Segment Open

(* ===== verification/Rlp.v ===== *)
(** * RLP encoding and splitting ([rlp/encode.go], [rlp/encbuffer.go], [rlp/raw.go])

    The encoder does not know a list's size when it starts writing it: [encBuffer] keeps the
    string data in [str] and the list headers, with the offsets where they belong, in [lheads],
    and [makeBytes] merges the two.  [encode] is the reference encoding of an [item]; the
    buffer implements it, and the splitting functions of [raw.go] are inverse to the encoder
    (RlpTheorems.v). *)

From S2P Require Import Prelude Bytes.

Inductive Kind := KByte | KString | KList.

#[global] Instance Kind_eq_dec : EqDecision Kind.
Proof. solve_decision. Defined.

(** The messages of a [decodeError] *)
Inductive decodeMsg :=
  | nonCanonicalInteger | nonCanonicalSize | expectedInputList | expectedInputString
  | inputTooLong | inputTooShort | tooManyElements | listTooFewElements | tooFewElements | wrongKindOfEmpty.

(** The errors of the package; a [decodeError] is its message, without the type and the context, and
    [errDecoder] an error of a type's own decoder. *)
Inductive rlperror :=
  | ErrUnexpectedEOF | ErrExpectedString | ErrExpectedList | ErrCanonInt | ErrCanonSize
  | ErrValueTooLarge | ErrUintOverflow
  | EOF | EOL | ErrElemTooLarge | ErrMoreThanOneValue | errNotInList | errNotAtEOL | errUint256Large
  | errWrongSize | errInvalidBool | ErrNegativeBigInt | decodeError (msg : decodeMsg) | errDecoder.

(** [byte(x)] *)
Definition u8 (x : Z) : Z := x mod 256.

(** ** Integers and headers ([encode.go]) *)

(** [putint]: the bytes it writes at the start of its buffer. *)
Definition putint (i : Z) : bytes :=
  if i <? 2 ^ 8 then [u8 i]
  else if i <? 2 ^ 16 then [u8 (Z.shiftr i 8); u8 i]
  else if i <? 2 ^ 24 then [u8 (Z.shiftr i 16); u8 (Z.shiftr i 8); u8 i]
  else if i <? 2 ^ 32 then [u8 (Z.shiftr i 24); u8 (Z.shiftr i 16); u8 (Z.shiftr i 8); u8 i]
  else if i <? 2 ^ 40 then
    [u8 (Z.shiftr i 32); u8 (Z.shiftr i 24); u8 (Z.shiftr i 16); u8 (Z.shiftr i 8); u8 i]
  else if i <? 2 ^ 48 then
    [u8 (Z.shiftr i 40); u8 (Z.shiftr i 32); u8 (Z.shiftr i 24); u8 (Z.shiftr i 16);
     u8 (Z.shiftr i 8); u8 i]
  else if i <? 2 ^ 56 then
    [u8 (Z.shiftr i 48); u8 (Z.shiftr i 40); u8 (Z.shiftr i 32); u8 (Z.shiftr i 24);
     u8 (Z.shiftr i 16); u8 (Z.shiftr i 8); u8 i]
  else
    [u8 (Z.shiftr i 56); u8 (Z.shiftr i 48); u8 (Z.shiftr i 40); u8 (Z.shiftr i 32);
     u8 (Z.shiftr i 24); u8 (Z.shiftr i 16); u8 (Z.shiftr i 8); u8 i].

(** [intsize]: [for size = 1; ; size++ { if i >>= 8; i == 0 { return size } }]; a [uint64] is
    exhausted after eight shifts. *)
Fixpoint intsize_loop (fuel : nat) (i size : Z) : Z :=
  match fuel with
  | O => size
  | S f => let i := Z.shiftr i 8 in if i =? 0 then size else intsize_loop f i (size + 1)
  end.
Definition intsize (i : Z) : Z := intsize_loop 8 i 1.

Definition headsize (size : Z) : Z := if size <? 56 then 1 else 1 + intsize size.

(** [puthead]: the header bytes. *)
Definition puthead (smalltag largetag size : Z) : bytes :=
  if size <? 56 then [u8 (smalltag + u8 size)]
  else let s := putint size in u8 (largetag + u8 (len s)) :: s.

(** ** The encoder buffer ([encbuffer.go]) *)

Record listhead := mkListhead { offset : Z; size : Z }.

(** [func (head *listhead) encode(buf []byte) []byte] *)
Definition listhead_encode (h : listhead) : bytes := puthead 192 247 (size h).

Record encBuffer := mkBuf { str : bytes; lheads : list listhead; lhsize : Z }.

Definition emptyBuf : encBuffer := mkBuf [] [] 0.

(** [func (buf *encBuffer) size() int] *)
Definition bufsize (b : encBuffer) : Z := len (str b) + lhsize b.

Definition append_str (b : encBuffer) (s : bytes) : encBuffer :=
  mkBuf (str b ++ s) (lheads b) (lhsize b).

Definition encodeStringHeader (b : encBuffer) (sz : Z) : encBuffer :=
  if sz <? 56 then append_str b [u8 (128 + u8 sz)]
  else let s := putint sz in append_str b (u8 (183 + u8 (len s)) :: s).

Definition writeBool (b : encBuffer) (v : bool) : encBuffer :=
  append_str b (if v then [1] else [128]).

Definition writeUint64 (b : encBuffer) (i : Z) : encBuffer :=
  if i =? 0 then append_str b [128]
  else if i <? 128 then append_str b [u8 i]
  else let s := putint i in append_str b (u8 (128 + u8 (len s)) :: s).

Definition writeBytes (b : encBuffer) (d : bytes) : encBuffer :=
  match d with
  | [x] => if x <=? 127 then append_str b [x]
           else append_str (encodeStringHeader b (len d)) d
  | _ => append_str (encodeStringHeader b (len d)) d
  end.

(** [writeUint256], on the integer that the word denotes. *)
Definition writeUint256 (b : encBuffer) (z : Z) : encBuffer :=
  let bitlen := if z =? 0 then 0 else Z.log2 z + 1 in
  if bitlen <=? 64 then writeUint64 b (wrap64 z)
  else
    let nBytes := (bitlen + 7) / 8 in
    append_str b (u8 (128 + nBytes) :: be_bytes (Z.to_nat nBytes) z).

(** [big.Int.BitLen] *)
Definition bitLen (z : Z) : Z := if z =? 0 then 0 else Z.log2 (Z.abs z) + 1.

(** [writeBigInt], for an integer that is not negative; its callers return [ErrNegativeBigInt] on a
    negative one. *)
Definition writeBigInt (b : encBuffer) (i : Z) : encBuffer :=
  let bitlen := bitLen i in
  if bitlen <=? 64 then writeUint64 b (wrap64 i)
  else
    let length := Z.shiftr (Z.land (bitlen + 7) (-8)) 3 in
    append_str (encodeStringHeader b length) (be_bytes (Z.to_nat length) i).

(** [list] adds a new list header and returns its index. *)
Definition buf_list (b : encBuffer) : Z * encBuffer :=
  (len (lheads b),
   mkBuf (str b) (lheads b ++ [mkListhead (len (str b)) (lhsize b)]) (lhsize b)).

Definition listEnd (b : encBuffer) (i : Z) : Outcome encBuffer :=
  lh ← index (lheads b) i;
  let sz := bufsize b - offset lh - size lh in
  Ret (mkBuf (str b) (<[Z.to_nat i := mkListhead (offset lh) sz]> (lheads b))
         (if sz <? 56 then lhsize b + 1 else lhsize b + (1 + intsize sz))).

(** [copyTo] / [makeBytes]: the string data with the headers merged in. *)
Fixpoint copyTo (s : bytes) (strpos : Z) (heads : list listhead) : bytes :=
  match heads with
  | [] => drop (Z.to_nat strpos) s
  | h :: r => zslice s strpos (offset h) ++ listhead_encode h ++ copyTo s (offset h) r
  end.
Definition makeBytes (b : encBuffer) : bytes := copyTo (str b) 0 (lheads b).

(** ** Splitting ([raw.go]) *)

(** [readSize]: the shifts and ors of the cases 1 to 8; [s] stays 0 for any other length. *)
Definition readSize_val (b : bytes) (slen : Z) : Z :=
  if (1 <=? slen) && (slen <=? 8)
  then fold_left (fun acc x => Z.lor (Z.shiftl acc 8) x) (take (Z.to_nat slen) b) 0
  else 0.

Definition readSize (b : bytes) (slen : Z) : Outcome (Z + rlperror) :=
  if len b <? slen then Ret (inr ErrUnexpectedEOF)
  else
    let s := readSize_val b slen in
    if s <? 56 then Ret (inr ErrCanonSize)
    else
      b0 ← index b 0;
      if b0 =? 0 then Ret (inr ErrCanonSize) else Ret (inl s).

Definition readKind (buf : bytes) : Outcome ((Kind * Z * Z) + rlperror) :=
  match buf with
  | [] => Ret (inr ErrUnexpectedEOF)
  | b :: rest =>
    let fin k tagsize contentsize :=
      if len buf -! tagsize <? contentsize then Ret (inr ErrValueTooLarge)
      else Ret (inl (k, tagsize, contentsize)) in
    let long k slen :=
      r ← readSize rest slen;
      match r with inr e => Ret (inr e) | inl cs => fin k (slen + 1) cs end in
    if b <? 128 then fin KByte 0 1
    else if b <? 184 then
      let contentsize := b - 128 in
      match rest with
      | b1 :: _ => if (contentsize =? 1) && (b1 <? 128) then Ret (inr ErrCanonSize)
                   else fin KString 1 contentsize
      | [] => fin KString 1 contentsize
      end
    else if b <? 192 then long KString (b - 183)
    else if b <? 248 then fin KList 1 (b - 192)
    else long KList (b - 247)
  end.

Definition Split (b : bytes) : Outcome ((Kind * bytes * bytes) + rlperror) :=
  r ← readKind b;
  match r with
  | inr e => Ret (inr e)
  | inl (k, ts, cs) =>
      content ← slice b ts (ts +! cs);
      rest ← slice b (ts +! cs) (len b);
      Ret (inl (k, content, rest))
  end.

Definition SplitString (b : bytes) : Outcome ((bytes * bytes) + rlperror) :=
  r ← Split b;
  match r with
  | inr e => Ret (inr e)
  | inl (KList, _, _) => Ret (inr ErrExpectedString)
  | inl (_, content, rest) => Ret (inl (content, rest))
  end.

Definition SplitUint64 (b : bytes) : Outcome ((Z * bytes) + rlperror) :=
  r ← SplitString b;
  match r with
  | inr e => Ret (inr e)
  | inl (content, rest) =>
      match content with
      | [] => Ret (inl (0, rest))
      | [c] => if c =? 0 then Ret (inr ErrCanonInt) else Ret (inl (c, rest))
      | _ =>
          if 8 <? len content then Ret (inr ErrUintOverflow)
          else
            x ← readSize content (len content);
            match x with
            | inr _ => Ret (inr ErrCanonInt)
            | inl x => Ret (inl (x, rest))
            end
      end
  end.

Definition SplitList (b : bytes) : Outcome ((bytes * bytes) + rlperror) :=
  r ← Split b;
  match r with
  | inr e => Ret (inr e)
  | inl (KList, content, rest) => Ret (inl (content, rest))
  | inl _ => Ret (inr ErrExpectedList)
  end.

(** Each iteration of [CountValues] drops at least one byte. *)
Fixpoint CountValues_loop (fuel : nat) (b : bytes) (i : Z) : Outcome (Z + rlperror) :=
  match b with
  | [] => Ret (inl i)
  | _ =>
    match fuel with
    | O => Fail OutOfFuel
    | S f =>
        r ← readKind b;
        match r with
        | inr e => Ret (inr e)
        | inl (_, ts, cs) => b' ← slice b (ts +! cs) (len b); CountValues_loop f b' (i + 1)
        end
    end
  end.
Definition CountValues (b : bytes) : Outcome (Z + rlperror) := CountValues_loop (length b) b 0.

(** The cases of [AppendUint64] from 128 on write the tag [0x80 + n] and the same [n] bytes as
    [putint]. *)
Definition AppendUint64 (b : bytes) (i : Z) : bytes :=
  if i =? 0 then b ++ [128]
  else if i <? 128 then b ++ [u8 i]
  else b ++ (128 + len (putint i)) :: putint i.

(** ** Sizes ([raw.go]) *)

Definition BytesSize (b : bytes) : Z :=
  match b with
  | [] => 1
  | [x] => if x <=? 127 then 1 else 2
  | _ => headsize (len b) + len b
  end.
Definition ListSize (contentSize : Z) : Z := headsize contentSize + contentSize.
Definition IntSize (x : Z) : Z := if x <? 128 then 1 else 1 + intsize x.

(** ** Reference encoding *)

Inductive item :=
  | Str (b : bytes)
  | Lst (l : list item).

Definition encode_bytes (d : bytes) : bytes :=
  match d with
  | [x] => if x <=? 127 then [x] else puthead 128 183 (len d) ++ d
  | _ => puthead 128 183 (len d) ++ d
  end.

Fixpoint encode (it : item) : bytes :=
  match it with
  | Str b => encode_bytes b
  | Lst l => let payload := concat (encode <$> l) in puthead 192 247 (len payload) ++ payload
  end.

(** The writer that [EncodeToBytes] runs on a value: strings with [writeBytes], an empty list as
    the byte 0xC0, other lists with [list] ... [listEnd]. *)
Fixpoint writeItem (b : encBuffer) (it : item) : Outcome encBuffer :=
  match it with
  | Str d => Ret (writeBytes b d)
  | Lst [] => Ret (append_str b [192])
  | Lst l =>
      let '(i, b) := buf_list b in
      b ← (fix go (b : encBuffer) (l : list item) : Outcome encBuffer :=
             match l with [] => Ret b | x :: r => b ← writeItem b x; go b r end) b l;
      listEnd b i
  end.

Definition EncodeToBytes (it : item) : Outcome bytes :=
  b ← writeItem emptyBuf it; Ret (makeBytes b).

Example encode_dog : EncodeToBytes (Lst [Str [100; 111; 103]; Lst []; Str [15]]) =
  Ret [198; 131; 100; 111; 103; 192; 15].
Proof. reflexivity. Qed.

Segment Closed
Segment Open

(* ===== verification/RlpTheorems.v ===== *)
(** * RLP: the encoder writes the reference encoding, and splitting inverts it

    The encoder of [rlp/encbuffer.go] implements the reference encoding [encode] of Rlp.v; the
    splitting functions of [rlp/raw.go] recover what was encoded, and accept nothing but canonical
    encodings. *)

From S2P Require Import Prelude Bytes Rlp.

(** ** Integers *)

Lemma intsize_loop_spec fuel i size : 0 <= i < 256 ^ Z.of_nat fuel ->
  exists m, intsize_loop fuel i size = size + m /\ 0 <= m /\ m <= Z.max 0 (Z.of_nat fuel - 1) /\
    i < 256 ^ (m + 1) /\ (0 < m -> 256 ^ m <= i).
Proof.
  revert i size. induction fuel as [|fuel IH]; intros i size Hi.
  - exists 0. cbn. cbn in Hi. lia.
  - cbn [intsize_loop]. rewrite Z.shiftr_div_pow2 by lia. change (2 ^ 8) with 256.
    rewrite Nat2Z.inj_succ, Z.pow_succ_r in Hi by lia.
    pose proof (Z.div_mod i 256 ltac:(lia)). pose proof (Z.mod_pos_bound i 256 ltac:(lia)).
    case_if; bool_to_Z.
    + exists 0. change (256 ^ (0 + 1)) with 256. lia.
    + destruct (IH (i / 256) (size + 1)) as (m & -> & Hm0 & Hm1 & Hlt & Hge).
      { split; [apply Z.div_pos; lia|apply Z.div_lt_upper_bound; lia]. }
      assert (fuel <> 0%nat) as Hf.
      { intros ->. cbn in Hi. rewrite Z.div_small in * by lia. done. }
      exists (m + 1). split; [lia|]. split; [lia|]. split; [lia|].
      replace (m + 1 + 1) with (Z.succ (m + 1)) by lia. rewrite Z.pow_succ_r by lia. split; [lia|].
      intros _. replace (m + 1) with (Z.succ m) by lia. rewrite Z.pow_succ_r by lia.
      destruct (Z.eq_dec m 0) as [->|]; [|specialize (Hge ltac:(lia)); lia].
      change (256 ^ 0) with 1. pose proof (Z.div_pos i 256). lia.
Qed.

Segment Closed

- Action item:
Write out, from the lines above, only those from the line with "string data in" to the line with "i 8); u8 i].", exactly as given, including the first and the last.

- Exercise response:
    string data in [str] and the list headers, with the offsets where they belong, in [lheads],
    and [makeBytes] merges the two.  [encode] is the reference encoding of an [item]; the
    buffer implements it, and the splitting functions of [raw.go] are inverse to the encoder
    (RlpTheorems.v). *)

From S2P Require Import Prelude Bytes.

Inductive Kind := KByte | KString | KList.

#[global] Instance Kind_eq_dec : EqDecision Kind.
Proof. solve_decision. Defined.

(** The messages of a [decodeError] *)
Inductive decodeMsg :=
  | nonCanonicalInteger | nonCanonicalSize | expectedInputList | expectedInputString
  | inputTooLong | inputTooShort | tooManyElements | listTooFewElements | tooFewElements | wrongKindOfEmpty.

(** The errors of the package; a [decodeError] is its message, without the type and the context, and
    [errDecoder] an error of a type's own decoder. *)
Inductive rlperror :=
  | ErrUnexpectedEOF | ErrExpectedString | ErrExpectedList | ErrCanonInt | ErrCanonSize
  | ErrValueTooLarge | ErrUintOverflow
  | EOF | EOL | ErrElemTooLarge | ErrMoreThanOneValue | errNotInList | errNotAtEOL | errUint256Large
  | errWrongSize | errInvalidBool | ErrNegativeBigInt | decodeError (msg : decodeMsg) | errDecoder.

(** [byte(x)] *)
Definition u8 (x : Z) : Z := x mod 256.

(** ** Integers and headers ([encode.go]) *)

(** [putint]: the bytes it writes at the start of its buffer. *)
Definition putint (i : Z) : bytes :=
  if i <? 2 ^ 8 then [u8 i]
  else if i <? 2 ^ 16 then [u8 (Z.shiftr i 8); u8 i]
  else if i <? 2 ^ 24 then [u8 (Z.shiftr i 16); u8 (Z.shiftr i 8); u8 i]
  else if i <? 2 ^ 32 then [u8 (Z.shiftr i 24); u8 (Z.shiftr i 16); u8 (Z.shiftr i 8); u8 i]
  else if i <? 2 ^ 40 then
    [u8 (Z.shiftr i 32); u8 (Z.shiftr i 24); u8 (Z.shiftr i 16); u8 (Z.shiftr i 8); u8 i]
  else if i <? 2 ^ 48 then
    [u8 (Z.shiftr i 40); u8 (Z.shiftr i 32); u8 (Z.shiftr i 24); u8 (Z.shiftr i 16);
     u8 (Z.shiftr i 8); u8 i]
  else if i <? 2 ^ 56 then
    [u8 (Z.shiftr i 48); u8 (Z.shiftr i 40); u8 (Z.shiftr i 32); u8 (Z.shiftr i 24);
     u8 (Z.shiftr i 16); u8 (Z.shiftr i 8); u8 i]
  else
    [u8 (Z.shiftr i 56); u8 (Z.shiftr i 48); u8 (Z.shiftr i 40); u8 (Z.shiftr i 32);
     u8 (Z.shiftr i 24); u8 (Z.shiftr i 16); u8 (Z.shiftr i 8); u8 i].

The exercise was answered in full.